Physiological Effects of Ocean Depth
As a diver descends, the surrounding water pressure steadily increases, impacting the body’s gases and tissues. This change is governed by gas laws such as Boyle’s Law, which states that the volume of a gas decreases proportionally as pressure increases. This compression also affects gas solubility in the body’s tissues, as described by Henry’s Law, where more gas dissolves into liquids at higher pressures.
One significant concern is decompression sickness (DCS), often called “the bends,” which occurs when dissolved inert gases, primarily nitrogen, form bubbles in tissues and blood during ascent. If a diver ascends too quickly, these bubbles expand and can cause pain, tissue damage, and even block blood vessels. Nitrogen narcosis, known as “rapture of the deep,” poses another risk, as high partial pressures of nitrogen can impair judgment, memory, and motor skills, similar to alcohol intoxication.
Oxygen, while essential for life, becomes toxic at elevated partial pressures, a condition called oxygen toxicity. Central nervous system (CNS) oxygen toxicity can lead to severe symptoms such as convulsions, vision changes, and nausea, which can be fatal underwater. At very great depths, typically beyond 150 meters, a distinct neurological disorder called High Pressure Nervous Syndrome (HPNS) can manifest. This condition, linked to helium-based breathing mixtures, can cause tremors, dizziness, nausea, and cognitive impairment, posing a limiting factor for extremely deep dives.
Human Diving with Breathing Gas Mixtures
Humans directly enter the ocean’s high-pressure environment by breathing compressed gas mixtures, primarily through scuba diving. Recreational scuba diving typically limits divers to a maximum depth of 40 meters (130 feet) to manage gas absorption and reduce risks. At these depths, divers breathe air, but the increasing pressure intensifies the effects of nitrogen narcosis and dissolved nitrogen.
To extend depth and time limits, technical divers utilize specialized gas mixtures. Nitrox, which contains a higher percentage of oxygen and less nitrogen than air, reduces nitrogen uptake and extends bottom times in shallower deep dives, but it increases the risk of oxygen toxicity at greater depths. For deeper dives, divers employ Trimix, a blend of oxygen, nitrogen, and helium, or Heliox, a mixture of oxygen and helium. Helium is used because it is an inert gas that causes less narcosis and diffuses more rapidly than nitrogen, mitigating the risks of both nitrogen narcosis and decompression sickness.
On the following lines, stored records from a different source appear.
(** A path below [base], taken apart at its last slash. *)
Lemma parsePath_split legacy readable base pre file :
  base_ok base -> pre = [] \/ (exists a, pre = a ++ ["/"%char])%list -> head (pre ++ file) <> Some "/"%char -> "/"%char ∉ file ->
  let path := (base ++ "/"%char :: pre ++ file)%list in
  parsePath legacy readable base path =
  (r ← parseRevision file;
   let '(stem, revision) := default ([], -1) r in
   imgName ← storeName path (pre ++ stem)%list;
   if legacy && (revision =? -1) then
     if negb readable then Ok None
     else imgName ← storeName path (imgName ++ file)%list; Ok (Some (imgName, 1))
   else if (revision <=? 0) || (65536 <=? revision) then Ok None
   else Ok (Some (imgName, revision))).
Proof.
  intros [Hb1 (bc & Hb2 & Hb3)] Hpre Hhead Hfile path. unfold parsePath, path.
  destruct base as [|b0 base0] eqn:Hbase; [done|]. injection Hb1 as ->. rewrite <- Hbase in *.
  replace (match (base ++ "/"%char :: pre ++ file)%list with c :: _ => Ascii.eqb c "/" | [] => false end)
    with true by (by rewrite Hbase).
  cbn [assert_ mbind result_bind]. rewrite take_app_length, bool_decide_true by done.
  cbn [assert_ mbind result_bind]. rewrite Hb2. destruct (Ascii.eqb_spec bc "/"); [done|].
  cbn [negb assert_ mbind result_bind].
  rewrite (proj2 (Nat.ltb_lt _ _)) by (rewrite length_app; cbn; lia). cbn [assert_ mbind result_bind].
  assert (exists dir, (base ++ "/"%char :: pre = dir ++ ["/"%char])%list) as [dir Hdir].
  { destruct Hpre as [->|[a ->]]; [by exists base|]. exists (base ++ "/"%char :: a)%list. by rewrite <- app_assoc. }
  assert (base ++ "/"%char :: pre ++ file = dir ++ "/"%char :: file)%list as Hpath.
  { rewrite app_comm_cons, app_assoc, Hdir, <- app_assoc. done. }
  rewrite Hpath at 1. rewrite lastSplit_app by done.
  assert (forall t : list ascii, drop (length base + 1) (base ++ "/"%char :: t) = t) as Hdrop.
  { intros t. rewrite <- drop_drop, drop_app_length. done. }
  rewrite Hdrop. rewrite <- Hdir, Hdrop.
  replace (match (pre ++ file)%list with c :: _ => negb (Ascii.eqb c "/") | [] => true end) with true.
  2: { destruct (pre ++ file)%list as [|c r]; [done|]. destruct (Ascii.eqb_spec c "/"); [by subst|done]. }
  cbn [assert_ mbind result_bind]. done.
Qed.
Lemma parsePath_file legacy readable base pre file stem rid :
  base_ok base -> pre = [] \/ (exists a, pre = a ++ ["/"%char])%list -> head (pre ++ file) <> Some "/"%char ->
  "/"%char ∉ file -> parseRevision file = Ok (Some (stem, rid)) -> 1 <= rid <= 65535 ->
  (length stem <= length file)%nat ->
  parsePath legacy readable base (base ++ "/"%char :: pre ++ file) = Ok (Some (pre ++ stem, rid))%list.
Proof.
  intros Hb Hpre Hhead Hfile Hrev Hr Hlen. rewrite parsePath_split by done. rewrite Hrev. cbn [mbind result_bind default id]. unfold storeName.
  rewrite (proj2 (Nat.ltb_lt (length (pre ++ stem)) _)) by (rewrite !length_app; cbn; rewrite length_app; lia).
  cbn [mbind result_bind]. destruct (Z.eqb_spec rid (-1)); [lia|]. rewrite andb_false_r.
  destruct (Z.leb_spec rid 0); [lia|]. destruct (Z.leb_spec 65536 rid); [lia|]. done.
Qed.
Lemma digitScan_bounds f i : (digitScan f i <= i)%nat /\ ((1 <= i)%nat -> (1 <= digitScan f i)%nat).
Proof.
  induction i as [|i IH]; [done|]. cbn [digitScan]. destruct i as [|i]; [lia|]. destruct (f !! S (S i)) as [c|]; [|lia]. destruct (is_digit c); lia.
Qed.
(** Any file name but an empty one is parsed; the stem is shorter than the name. *)
Lemma parseRevision_total file : file <> [] -> exists r, parseRevision file = Ok r /\ forall stem rid, r = Some (stem, rid) -> (length stem <= length file)%nat.
Proof.
  intros Hf. unfold parseRevision. destruct (length file) as [|last] eqn:El; [by apply nil_length_inv in El|]. pose proof (digitScan_bounds file last) as [H1 H2].
  destruct (Nat.eqb_spec (digitScan file last) last) as [|Hne]; [by exists None|].
  destruct (lookup_lt_is_Some_2 file (digitScan file last)) as [c Hc]; [lia|]. rewrite (aget_ok _ (Z.of_nat (digitScan file last)) c); [|lia|by rewrite Nat2Z.id]. cbn [mbind result_bind].
  destruct (negb _); [by exists None|]. destruct (lookup_lt_is_Some_2 file (digitScan file last - 1)) as [d Hd]; [lia|].
  rewrite (aget_ok _ (Z.of_nat (digitScan file last) - 1) d); [|lia|by replace (Z.to_nat _) with (digitScan file last - 1)%nat by lia]. cbn [mbind result_bind].
  destruct (negb _); [by exists None|]. eexists. split; [done|]. intros stem rid [= <- _]. rewrite length_take. lia.
Qed.
(** Without the legacy mode no path below [base] goes wrong. *)
Lemma parsePath_total readable base pre file :
  base_ok base -> pre = [] \/ (exists a, pre = a ++ ["/"%char])%list -> head (pre ++ file) <> Some "/"%char -> "/"%char ∉ file -> file <> [] ->
  exists r, parsePath false readable base (base ++ "/"%char :: pre ++ file)%list = Ok r.
Proof.
  intros Hb Hpre Hhead Hfile Hne. rewrite parsePath_split by done. destruct (parseRevision_total file Hne) as (r & -> & Hr). cbn [mbind result_bind andb].
  destruct r as [[stem rid]|]; cbn [default id]; unfold storeName; rewrite (proj2 (Nat.ltb_lt (length _) _)); cbn [mbind result_bind]; try (destruct (_ || _); by eexists);
    [specialize (Hr stem rid eq_refl)|]; rewrite !length_app; cbn [length]; rewrite length_app; lia.
Qed.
The deepest open-circuit scuba dive record was achieved by Ahmed Gabr in 2014, reaching 332.35 meters (1,090 feet) in the Red Sea. For even longer durations at depth, saturation diving is employed, where divers live in pressurized habitats, breathing specialized gas mixtures for days or weeks. This technique allows them to work at depths without daily decompression, significantly increasing their time on the seafloor. The deepest saturation dive in open water reached 534 meters (1,752 feet) by a COMEX team in 1988, using a hydrogen, helium, and oxygen mixture called hydreliox. In a hyperbaric chamber, a simulated dive to 701 meters (2,300 feet) was achieved in 1992, showcasing the physiological limits under controlled conditions.
Deep-Sea Vehicular Exploration
For exploring the ocean’s most profound depths, direct human exposure to ambient pressure is not feasible. Instead, humans rely on specialized deep-sea vehicles that maintain a surface-like, oxygen-rich environment for their occupants. These submersibles, such as bathyscaphes and modern deep-sea submersibles, are designed as robust pressure vessels capable of withstanding external pressure.
These vehicles protect their occupants by entirely isolating them from the surrounding high-pressure water. Inside, the air pressure remains near normal atmospheric levels, and oxygen is supplied, similar to breathing on land. This technological solution bypasses the physiological limitations faced by divers directly exposed to ambient pressure, allowing exploration of depths where the human body could not otherwise survive.
The deepest points in the ocean, like the Challenger Deep in the Mariana Trench, are explored using these advanced submersibles. In 1960, the bathyscaphe Trieste, carrying Jacques Piccard and Don Walsh, descended to 10,915 meters (35,810 feet) in the Challenger Deep. More recently, in 2012, filmmaker James Cameron piloted the Deepsea Challenger to a similar depth, and in 2019, Victor Vescovo reached 10,928 meters (35,853 feet) in the DSV Limiting Factor. These remarkable depths are vastly greater than those achievable by any form of direct human diving, demonstrating that while humans are present “with oxygen” in these vehicles, they are fully shielded from the extreme pressure of the deep ocean.